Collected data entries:
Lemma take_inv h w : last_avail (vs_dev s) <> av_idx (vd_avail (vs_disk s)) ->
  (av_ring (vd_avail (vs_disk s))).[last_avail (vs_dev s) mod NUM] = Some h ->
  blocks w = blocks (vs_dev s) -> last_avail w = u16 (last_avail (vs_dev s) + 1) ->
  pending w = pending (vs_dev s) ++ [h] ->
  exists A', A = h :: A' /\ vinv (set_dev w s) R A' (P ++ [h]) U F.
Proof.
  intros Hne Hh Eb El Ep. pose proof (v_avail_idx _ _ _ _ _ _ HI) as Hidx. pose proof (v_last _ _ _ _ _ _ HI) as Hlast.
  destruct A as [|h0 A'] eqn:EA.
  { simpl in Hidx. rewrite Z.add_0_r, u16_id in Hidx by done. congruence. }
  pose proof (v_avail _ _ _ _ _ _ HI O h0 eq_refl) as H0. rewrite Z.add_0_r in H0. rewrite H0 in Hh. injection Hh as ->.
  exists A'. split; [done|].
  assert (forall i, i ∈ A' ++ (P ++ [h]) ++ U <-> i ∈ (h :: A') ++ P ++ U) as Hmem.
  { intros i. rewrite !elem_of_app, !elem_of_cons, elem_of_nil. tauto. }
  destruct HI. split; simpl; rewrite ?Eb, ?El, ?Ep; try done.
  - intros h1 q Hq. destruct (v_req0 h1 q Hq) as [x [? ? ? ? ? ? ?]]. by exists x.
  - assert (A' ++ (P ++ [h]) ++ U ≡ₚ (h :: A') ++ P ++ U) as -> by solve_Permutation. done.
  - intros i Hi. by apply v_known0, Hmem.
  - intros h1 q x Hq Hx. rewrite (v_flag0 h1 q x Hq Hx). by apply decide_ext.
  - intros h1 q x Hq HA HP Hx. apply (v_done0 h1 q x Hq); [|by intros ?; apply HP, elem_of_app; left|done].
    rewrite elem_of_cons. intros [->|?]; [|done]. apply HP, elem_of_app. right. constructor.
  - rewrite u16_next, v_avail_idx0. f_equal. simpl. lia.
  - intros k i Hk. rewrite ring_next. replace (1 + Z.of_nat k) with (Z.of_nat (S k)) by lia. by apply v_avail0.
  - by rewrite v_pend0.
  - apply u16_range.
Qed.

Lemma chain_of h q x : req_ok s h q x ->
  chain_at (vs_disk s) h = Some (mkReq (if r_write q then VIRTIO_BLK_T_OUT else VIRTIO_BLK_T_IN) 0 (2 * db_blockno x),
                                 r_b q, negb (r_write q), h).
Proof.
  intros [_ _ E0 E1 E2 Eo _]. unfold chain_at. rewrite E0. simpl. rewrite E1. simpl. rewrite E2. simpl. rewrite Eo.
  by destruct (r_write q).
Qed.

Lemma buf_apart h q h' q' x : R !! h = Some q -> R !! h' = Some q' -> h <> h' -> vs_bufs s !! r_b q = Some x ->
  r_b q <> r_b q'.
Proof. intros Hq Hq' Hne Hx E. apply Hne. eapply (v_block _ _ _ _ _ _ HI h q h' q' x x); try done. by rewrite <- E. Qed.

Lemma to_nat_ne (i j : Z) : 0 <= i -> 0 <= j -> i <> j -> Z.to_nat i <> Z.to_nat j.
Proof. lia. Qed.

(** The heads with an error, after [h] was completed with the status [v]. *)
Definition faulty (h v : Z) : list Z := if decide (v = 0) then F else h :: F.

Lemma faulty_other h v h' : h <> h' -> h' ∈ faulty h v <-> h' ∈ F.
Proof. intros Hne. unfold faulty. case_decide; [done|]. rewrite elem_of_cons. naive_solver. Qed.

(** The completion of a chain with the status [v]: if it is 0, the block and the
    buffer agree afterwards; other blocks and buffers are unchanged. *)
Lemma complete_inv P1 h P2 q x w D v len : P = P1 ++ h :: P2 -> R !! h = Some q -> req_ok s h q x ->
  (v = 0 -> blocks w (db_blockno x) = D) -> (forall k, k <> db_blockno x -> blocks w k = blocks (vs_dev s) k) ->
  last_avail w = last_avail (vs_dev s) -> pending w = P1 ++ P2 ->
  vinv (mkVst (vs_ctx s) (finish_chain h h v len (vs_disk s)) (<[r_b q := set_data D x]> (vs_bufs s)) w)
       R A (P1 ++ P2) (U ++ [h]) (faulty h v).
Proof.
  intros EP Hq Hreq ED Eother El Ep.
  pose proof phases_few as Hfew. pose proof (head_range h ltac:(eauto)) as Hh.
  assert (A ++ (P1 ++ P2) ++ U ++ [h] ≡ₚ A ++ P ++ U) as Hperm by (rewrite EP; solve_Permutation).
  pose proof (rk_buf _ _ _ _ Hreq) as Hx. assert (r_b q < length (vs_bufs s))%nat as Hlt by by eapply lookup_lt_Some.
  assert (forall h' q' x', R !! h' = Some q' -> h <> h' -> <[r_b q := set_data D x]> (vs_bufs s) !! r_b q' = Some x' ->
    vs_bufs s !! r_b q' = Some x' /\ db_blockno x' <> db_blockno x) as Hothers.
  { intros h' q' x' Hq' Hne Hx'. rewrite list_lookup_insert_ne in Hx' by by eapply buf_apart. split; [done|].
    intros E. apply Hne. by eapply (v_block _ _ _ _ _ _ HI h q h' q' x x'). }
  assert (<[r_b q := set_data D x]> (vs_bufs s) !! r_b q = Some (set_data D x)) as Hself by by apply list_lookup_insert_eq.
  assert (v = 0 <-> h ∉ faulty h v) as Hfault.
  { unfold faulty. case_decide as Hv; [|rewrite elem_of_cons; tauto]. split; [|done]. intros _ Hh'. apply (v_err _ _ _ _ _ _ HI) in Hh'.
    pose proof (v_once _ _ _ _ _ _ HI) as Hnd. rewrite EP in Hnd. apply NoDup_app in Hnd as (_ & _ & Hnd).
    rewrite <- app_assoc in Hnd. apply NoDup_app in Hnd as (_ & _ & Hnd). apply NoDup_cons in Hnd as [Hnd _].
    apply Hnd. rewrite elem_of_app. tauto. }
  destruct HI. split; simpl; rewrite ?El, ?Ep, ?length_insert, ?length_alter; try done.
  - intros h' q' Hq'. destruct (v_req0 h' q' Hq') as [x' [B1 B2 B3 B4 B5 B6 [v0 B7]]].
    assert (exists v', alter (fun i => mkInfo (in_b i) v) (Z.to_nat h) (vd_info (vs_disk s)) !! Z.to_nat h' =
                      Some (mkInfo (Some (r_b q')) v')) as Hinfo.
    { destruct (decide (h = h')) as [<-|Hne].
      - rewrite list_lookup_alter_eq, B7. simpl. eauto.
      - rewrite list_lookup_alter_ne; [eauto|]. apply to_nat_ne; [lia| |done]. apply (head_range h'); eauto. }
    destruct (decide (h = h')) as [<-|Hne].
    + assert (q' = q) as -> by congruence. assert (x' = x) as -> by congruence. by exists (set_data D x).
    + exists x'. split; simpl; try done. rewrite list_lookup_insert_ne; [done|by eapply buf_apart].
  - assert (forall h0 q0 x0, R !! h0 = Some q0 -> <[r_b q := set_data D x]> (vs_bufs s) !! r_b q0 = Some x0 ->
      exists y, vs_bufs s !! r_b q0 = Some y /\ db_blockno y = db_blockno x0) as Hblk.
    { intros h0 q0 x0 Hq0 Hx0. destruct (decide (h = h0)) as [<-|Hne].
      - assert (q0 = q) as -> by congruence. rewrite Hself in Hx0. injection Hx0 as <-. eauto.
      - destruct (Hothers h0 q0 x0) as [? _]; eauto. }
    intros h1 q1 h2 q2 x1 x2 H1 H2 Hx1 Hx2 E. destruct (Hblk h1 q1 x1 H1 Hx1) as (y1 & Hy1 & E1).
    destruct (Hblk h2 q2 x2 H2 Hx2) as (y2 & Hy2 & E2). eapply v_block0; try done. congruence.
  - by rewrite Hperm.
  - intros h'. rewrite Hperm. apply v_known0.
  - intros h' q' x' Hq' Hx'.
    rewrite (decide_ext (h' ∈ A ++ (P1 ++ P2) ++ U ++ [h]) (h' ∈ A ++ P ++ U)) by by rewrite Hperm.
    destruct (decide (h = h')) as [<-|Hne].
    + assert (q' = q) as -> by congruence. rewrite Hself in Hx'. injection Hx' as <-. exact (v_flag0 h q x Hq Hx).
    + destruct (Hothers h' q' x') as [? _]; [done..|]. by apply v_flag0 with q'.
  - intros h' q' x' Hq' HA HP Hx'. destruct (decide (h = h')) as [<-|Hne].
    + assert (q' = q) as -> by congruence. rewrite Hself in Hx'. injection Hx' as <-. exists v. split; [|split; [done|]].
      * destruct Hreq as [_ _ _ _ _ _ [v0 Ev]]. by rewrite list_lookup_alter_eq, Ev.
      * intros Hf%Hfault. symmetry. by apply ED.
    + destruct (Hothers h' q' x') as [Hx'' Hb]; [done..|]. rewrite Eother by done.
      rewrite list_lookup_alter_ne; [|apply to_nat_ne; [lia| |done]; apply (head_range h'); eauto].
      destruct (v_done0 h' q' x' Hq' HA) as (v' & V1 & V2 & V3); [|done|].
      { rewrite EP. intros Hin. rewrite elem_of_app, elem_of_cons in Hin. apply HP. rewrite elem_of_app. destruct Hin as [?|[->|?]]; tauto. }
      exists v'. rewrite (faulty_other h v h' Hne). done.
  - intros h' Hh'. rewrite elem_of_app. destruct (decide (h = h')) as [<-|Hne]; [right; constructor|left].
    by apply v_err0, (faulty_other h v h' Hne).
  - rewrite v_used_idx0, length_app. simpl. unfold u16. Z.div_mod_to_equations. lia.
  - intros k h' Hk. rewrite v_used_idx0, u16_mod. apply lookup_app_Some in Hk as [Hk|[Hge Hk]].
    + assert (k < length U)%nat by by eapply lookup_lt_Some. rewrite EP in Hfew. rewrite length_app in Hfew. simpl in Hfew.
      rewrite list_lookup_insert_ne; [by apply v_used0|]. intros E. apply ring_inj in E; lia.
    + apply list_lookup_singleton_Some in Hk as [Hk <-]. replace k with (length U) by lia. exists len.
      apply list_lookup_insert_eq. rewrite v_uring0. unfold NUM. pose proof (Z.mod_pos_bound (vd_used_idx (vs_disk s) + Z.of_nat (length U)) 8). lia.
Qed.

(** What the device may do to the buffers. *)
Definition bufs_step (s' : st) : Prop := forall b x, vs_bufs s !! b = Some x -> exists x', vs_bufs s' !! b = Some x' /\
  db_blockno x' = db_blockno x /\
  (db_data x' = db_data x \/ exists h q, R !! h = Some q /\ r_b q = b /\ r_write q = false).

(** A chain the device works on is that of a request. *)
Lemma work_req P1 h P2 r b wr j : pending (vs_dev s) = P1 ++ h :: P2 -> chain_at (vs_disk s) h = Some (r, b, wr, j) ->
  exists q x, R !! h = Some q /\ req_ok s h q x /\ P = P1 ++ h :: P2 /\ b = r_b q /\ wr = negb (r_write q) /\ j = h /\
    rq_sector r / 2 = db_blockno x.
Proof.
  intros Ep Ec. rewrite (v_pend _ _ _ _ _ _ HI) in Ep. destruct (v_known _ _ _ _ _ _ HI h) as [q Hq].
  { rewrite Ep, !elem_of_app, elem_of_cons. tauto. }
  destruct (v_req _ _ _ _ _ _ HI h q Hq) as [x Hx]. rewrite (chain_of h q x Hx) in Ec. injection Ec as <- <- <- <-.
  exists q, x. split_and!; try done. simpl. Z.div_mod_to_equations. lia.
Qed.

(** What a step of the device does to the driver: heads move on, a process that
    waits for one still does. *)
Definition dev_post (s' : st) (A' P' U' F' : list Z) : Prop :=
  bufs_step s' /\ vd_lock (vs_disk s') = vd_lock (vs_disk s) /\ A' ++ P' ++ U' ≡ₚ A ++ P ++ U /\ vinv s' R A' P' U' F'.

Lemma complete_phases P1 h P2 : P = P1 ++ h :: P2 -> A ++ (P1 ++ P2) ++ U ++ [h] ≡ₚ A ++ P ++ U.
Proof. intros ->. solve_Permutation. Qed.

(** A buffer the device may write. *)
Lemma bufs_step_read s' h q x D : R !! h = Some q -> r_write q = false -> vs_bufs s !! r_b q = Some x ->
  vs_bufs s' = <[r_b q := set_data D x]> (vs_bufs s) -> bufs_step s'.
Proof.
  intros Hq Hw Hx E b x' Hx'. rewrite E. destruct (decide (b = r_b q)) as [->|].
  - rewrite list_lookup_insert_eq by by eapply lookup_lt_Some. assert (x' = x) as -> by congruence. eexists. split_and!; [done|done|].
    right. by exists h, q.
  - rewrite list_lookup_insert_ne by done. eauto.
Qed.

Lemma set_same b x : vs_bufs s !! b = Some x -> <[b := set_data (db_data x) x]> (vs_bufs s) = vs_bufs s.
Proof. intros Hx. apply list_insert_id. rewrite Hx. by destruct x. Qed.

» **Problem to solve**:
All lines above from the line with "destruct (v_done0 h'" through the line with "(** A chain", both included, are to be set down exactly, with nothing else.

» **Result of the exercise**:
      destruct (v_done0 h' q' x' Hq' HA) as (v' & V1 & V2 & V3); [|done|].
      { rewrite EP. intros Hin. rewrite elem_of_app, elem_of_cons in Hin. apply HP. rewrite elem_of_app. destruct Hin as [?|[->|?]]; tauto. }
      exists v'. rewrite (faulty_other h v h' Hne). done.
  - intros h' Hh'. rewrite elem_of_app. destruct (decide (h = h')) as [<-|Hne]; [right; constructor|left].
    by apply v_err0, (faulty_other h v h' Hne).
  - rewrite v_used_idx0, length_app. simpl. unfold u16. Z.div_mod_to_equations. lia.
  - intros k h' Hk. rewrite v_used_idx0, u16_mod. apply lookup_app_Some in Hk as [Hk|[Hge Hk]].
    + assert (k < length U)%nat by by eapply lookup_lt_Some. rewrite EP in Hfew. rewrite length_app in Hfew. simpl in Hfew.
      rewrite list_lookup_insert_ne; [by apply v_used0|]. intros E. apply ring_inj in E; lia.
    + apply list_lookup_singleton_Some in Hk as [Hk <-]. replace k with (length U) by lia. exists len.
      apply list_lookup_insert_eq. rewrite v_uring0. unfold NUM. pose proof (Z.mod_pos_bound (vd_used_idx (vs_disk s) + Z.of_nat (length U)) 8). lia.
Qed.

(** What the device may do to the buffers. *)
Definition bufs_step (s' : st) : Prop := forall b x, vs_bufs s !! b = Some x -> exists x', vs_bufs s' !! b = Some x' /\
  db_blockno x' = db_blockno x /\
  (db_data x' = db_data x \/ exists h q, R !! h = Some q /\ r_b q = b /\ r_write q = false).

(** A chain the device works on is that of a request. *)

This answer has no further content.